▶ _Problem details_: From the records below, transcribe exactly the lines that begin at the line with "(cached, cached)." and end at the line with "match lookups with", both included.

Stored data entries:
------------------------------------------------------------------------

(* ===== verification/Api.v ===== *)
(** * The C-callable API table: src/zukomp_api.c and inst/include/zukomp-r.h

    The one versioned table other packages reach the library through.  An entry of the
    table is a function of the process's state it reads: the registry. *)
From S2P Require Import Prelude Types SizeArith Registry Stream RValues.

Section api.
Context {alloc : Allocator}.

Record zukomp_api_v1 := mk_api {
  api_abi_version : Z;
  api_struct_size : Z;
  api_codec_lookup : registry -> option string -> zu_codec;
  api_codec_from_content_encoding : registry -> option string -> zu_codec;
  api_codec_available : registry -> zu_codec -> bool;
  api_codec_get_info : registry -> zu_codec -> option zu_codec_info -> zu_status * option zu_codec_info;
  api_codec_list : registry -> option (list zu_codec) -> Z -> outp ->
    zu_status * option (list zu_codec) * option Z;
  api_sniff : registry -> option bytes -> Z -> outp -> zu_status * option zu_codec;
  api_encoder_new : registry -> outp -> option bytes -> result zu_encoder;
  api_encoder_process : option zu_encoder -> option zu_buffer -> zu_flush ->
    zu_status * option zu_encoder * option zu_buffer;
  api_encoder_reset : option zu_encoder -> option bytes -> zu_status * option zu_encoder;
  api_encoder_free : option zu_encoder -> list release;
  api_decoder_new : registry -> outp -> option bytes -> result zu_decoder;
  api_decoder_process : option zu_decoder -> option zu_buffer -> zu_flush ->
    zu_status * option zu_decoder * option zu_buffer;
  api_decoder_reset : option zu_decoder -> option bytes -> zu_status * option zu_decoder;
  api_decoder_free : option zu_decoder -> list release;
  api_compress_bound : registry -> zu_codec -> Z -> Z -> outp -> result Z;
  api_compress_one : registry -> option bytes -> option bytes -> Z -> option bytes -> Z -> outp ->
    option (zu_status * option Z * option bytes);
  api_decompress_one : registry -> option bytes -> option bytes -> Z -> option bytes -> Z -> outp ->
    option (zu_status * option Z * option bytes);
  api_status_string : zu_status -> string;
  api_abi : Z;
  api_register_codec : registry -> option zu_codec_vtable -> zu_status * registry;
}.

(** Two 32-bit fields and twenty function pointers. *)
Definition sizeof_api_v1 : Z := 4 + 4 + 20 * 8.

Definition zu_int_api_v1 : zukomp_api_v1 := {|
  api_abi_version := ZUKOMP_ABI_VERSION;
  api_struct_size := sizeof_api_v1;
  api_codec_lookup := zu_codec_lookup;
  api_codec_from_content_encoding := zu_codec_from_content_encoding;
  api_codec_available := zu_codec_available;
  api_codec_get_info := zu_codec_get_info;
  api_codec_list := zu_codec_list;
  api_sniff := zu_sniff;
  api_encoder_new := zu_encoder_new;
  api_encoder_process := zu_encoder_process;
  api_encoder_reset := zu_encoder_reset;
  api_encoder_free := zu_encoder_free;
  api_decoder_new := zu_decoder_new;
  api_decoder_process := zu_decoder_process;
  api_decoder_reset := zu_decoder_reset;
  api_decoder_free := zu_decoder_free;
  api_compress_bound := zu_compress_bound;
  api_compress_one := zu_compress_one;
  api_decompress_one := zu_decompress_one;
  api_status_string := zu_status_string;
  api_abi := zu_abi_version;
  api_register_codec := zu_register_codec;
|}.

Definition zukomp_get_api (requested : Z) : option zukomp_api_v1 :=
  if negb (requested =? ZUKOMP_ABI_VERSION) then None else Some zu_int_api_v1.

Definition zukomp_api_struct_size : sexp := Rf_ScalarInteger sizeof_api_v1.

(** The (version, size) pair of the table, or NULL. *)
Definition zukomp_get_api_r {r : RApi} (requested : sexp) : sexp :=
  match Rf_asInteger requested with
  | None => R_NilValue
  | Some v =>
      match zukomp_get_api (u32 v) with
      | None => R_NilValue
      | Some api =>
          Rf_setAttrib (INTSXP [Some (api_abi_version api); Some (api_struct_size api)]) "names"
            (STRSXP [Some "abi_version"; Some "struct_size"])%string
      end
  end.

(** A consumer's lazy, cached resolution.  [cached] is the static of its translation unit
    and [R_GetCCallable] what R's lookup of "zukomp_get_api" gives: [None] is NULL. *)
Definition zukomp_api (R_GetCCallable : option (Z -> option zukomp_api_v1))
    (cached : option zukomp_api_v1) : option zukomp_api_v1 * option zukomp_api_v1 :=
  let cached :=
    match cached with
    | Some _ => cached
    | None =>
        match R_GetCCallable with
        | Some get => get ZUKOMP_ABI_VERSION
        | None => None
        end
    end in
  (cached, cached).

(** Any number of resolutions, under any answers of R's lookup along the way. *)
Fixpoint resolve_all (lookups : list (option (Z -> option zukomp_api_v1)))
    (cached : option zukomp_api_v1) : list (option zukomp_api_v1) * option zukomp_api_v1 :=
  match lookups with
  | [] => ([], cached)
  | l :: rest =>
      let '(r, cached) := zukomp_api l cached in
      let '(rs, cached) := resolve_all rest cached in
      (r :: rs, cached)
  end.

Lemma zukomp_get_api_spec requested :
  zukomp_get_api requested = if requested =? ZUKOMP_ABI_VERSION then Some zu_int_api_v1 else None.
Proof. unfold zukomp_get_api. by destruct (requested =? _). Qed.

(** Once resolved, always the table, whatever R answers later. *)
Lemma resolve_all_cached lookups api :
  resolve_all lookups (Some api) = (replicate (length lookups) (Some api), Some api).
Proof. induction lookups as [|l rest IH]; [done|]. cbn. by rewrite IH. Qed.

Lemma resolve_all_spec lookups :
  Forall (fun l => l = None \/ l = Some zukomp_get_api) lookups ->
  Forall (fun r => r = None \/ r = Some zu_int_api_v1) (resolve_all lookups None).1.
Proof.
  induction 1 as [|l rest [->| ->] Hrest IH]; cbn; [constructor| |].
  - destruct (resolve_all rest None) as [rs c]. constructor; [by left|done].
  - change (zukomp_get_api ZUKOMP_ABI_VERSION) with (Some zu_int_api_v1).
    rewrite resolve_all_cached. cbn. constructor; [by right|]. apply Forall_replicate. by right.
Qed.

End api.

------------------------------------------------------------------------

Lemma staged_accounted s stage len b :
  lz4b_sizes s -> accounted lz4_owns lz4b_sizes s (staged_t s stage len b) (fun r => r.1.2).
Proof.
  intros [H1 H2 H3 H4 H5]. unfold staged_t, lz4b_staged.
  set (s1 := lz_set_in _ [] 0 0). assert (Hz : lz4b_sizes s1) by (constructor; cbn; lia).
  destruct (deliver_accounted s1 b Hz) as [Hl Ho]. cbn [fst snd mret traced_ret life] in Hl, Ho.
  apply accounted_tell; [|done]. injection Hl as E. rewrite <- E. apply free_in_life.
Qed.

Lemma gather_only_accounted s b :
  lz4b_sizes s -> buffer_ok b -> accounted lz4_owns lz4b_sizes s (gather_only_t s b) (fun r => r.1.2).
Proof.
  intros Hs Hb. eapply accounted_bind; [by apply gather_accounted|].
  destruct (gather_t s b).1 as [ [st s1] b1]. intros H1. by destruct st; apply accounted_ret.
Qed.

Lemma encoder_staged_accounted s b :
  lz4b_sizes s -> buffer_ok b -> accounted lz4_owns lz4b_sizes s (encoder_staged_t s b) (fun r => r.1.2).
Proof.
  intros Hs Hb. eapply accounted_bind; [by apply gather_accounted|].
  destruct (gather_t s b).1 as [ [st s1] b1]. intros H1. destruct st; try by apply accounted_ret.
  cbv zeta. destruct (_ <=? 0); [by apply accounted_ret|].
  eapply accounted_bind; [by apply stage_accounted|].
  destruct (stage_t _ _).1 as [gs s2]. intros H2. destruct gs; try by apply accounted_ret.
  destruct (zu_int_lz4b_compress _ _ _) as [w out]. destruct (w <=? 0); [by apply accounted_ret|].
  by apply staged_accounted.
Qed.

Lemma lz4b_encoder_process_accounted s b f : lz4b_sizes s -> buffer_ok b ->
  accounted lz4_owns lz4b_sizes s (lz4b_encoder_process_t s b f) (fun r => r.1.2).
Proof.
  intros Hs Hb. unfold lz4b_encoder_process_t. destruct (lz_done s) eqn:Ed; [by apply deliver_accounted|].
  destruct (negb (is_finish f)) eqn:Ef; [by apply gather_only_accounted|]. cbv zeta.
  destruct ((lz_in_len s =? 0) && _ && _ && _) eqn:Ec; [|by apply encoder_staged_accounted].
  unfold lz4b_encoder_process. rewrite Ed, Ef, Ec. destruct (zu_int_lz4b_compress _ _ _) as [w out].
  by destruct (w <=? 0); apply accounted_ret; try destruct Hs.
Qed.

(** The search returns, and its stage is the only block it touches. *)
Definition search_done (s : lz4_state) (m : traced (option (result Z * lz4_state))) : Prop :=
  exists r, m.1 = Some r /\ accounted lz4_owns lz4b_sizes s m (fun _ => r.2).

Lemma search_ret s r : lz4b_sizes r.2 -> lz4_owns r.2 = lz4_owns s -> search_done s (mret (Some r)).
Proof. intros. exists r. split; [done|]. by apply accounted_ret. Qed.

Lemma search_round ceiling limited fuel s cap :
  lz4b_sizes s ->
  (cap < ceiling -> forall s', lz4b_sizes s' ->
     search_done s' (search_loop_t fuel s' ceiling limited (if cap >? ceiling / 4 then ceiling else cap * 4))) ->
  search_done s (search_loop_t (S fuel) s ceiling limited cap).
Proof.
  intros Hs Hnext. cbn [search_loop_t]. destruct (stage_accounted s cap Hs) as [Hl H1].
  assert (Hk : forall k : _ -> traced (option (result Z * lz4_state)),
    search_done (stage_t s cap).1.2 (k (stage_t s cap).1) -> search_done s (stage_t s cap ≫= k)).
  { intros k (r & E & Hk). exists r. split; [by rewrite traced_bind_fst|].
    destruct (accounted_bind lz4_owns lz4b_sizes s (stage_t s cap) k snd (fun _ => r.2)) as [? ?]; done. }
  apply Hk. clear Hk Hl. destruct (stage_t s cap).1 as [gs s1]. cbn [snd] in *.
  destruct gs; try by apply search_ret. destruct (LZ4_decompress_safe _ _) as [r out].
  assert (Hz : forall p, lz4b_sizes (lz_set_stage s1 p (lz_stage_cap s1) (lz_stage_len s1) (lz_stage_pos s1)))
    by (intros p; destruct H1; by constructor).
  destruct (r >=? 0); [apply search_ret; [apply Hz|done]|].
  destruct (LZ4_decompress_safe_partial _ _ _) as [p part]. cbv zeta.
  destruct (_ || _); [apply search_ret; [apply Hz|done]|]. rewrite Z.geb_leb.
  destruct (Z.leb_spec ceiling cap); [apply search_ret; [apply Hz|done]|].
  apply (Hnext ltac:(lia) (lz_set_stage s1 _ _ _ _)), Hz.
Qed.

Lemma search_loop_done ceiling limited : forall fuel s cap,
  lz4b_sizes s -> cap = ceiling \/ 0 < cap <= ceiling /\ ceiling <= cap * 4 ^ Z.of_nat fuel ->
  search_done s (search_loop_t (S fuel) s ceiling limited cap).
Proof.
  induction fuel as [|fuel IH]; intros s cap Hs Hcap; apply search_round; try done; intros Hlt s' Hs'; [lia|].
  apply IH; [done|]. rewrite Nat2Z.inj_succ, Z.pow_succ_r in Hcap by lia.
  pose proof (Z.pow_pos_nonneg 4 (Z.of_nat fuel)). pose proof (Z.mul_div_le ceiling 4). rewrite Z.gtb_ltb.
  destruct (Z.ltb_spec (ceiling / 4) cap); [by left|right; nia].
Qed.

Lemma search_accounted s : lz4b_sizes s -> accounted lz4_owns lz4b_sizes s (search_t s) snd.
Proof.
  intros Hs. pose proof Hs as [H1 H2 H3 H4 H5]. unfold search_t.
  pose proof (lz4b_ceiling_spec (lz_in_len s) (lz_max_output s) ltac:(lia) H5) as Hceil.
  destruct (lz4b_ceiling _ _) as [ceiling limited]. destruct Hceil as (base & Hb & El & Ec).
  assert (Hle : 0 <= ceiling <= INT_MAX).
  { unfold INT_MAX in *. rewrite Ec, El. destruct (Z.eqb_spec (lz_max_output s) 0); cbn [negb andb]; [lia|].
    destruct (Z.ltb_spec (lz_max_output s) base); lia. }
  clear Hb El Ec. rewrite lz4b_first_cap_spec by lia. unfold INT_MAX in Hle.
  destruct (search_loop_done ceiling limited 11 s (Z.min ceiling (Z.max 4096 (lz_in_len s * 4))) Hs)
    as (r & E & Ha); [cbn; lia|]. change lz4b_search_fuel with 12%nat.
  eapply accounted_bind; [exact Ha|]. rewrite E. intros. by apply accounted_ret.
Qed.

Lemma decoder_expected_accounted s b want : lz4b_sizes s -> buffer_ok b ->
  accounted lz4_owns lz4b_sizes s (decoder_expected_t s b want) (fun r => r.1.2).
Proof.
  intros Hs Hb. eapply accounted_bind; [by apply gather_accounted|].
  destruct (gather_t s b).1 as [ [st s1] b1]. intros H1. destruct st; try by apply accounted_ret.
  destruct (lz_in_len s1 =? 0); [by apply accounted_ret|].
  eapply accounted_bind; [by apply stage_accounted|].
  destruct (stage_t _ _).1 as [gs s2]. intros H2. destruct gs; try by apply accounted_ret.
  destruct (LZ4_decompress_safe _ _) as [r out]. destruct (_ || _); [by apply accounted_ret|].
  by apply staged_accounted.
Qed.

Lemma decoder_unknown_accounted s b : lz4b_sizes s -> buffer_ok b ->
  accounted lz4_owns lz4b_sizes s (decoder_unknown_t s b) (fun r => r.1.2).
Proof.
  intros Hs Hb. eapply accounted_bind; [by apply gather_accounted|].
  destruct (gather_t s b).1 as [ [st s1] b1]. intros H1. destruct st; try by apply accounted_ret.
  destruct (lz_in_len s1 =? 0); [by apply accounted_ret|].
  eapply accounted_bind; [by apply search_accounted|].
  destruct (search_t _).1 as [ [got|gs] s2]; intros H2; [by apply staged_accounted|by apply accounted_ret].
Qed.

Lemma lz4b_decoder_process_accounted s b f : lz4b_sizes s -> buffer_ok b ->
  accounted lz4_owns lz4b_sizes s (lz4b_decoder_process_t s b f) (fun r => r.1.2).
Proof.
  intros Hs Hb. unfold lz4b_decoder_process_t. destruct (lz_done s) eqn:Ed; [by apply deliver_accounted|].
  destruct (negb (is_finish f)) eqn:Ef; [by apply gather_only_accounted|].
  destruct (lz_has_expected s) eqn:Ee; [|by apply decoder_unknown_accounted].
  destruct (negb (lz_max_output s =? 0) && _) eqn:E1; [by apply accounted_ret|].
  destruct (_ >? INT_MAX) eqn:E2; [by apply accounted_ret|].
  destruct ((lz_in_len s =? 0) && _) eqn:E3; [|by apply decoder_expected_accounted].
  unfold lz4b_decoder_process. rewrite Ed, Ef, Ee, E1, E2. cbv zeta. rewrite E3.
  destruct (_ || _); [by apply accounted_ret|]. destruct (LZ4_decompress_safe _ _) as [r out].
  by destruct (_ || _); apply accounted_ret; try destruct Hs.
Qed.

------------------------------------------------------------------------

▶ _Solution for this problem_:
  (cached, cached).

(** Any number of resolutions, under any answers of R's lookup along the way. *)
Fixpoint resolve_all (lookups : list (option (Z -> option zukomp_api_v1)))
    (cached : option zukomp_api_v1) : list (option zukomp_api_v1) * option zukomp_api_v1 :=
  match lookups with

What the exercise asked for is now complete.